Go to the line holding "Definition spreadMax (arr" in the entries below and write out exactly every line down to and including the line holding "Fixpoint winnersFrom (i".

PROVIDED ENTRIES:
== == ==

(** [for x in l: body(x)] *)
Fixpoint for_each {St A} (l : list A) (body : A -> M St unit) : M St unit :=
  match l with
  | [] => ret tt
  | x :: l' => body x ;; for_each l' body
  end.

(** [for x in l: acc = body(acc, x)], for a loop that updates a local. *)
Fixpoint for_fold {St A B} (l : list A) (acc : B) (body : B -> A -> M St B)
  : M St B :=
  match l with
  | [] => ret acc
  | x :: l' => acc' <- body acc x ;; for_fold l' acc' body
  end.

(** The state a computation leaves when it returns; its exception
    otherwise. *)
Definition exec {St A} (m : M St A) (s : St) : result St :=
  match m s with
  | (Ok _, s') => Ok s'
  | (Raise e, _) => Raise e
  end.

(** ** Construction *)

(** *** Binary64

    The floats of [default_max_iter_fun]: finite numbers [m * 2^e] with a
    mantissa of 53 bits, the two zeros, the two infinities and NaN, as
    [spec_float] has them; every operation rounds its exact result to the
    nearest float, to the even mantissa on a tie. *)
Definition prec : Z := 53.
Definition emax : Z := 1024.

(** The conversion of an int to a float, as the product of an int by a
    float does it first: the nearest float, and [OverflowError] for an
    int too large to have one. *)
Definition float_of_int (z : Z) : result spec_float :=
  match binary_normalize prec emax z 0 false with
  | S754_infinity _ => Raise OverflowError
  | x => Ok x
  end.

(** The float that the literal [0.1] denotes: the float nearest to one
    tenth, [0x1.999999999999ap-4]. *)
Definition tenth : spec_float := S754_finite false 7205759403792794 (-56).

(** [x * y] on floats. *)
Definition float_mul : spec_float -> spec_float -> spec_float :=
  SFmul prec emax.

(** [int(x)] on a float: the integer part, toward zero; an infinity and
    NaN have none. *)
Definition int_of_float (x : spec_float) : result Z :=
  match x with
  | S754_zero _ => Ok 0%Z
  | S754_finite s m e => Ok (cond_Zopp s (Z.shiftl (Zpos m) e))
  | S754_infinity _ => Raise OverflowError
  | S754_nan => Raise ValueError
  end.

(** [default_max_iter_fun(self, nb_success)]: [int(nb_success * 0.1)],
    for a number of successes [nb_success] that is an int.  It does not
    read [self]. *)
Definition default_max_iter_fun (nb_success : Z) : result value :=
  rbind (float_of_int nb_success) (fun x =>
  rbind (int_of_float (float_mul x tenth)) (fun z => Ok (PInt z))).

== == ==

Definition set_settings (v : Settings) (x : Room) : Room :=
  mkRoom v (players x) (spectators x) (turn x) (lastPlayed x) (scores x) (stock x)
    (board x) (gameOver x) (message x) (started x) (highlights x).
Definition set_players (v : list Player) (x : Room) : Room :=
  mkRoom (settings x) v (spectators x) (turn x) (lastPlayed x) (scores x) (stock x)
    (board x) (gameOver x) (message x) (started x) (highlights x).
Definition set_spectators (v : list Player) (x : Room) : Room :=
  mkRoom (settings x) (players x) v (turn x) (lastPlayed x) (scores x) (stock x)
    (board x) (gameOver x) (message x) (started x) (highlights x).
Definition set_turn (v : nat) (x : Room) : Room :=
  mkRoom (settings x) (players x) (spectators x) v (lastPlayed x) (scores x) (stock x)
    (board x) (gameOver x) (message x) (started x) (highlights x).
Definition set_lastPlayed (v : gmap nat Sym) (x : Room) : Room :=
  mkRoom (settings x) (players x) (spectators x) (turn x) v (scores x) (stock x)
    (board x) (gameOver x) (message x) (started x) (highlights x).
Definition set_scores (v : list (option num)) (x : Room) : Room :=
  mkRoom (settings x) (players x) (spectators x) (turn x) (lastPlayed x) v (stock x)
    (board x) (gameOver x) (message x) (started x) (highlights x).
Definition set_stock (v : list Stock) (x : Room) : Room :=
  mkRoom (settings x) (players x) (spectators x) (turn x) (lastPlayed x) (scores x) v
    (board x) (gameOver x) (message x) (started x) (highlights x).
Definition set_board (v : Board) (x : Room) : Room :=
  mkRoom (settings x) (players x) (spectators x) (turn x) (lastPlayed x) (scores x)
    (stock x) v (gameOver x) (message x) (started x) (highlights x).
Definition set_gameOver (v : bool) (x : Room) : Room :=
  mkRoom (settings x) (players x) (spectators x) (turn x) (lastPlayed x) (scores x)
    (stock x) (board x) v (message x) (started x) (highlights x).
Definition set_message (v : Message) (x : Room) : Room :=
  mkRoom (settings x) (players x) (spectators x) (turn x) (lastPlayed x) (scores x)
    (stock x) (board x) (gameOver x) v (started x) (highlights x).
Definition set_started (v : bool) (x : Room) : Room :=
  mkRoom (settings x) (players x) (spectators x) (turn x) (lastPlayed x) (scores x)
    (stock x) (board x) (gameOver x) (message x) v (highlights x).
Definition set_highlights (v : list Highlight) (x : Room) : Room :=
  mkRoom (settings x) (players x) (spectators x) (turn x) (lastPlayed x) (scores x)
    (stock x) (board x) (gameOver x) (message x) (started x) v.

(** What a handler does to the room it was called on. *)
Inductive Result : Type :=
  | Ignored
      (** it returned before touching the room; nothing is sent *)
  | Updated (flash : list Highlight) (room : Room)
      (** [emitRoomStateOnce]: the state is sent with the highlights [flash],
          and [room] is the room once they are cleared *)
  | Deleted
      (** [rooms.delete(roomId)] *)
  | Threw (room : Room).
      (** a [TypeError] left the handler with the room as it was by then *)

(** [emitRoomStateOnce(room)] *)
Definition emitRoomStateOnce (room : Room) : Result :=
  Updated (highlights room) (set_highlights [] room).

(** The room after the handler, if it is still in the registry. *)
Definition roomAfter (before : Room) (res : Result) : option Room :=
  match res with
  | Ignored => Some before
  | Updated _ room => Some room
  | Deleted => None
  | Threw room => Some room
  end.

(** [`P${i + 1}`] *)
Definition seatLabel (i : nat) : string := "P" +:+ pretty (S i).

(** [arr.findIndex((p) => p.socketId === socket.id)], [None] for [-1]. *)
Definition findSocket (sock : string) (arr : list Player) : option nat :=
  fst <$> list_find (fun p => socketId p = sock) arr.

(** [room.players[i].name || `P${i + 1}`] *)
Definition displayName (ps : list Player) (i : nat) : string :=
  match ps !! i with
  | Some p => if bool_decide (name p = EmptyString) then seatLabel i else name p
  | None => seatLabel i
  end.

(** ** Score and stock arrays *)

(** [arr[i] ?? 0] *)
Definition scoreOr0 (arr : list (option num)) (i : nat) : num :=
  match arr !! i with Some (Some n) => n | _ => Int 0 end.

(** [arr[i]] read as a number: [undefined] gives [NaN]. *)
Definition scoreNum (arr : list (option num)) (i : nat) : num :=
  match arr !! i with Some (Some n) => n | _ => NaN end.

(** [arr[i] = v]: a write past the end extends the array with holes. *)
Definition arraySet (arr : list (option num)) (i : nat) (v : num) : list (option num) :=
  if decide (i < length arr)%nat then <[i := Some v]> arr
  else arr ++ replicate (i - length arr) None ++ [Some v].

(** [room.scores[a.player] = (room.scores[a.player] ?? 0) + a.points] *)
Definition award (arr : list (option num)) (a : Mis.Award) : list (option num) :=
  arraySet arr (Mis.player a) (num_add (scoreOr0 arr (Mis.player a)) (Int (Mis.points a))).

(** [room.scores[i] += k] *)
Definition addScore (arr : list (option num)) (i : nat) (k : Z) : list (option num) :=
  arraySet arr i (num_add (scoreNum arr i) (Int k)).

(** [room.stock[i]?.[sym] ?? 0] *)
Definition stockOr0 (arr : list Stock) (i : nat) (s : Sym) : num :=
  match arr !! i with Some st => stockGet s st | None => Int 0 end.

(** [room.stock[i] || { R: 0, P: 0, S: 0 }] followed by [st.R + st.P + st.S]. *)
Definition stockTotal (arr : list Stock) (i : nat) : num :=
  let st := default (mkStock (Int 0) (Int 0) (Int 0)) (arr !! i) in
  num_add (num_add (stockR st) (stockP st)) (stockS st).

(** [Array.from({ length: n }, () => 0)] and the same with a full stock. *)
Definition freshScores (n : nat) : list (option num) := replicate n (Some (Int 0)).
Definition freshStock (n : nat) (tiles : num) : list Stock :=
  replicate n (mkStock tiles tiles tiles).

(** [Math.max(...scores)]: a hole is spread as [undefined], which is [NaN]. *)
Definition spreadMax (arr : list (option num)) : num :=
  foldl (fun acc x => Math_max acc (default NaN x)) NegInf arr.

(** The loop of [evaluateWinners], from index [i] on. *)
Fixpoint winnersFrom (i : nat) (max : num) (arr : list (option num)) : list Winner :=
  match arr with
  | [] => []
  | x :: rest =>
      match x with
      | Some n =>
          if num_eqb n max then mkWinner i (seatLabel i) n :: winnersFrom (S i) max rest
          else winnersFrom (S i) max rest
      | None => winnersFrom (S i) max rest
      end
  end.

== == ==

REPLY TO THE EXERCISE:
Definition spreadMax (arr : list (option num)) : num :=
  foldl (fun acc x => Math_max acc (default NaN x)) NegInf arr.

(** The loop of [evaluateWinners], from index [i] on. *)
Fixpoint winnersFrom (i : nat) (max : num) (arr : list (option num)) : list Winner :=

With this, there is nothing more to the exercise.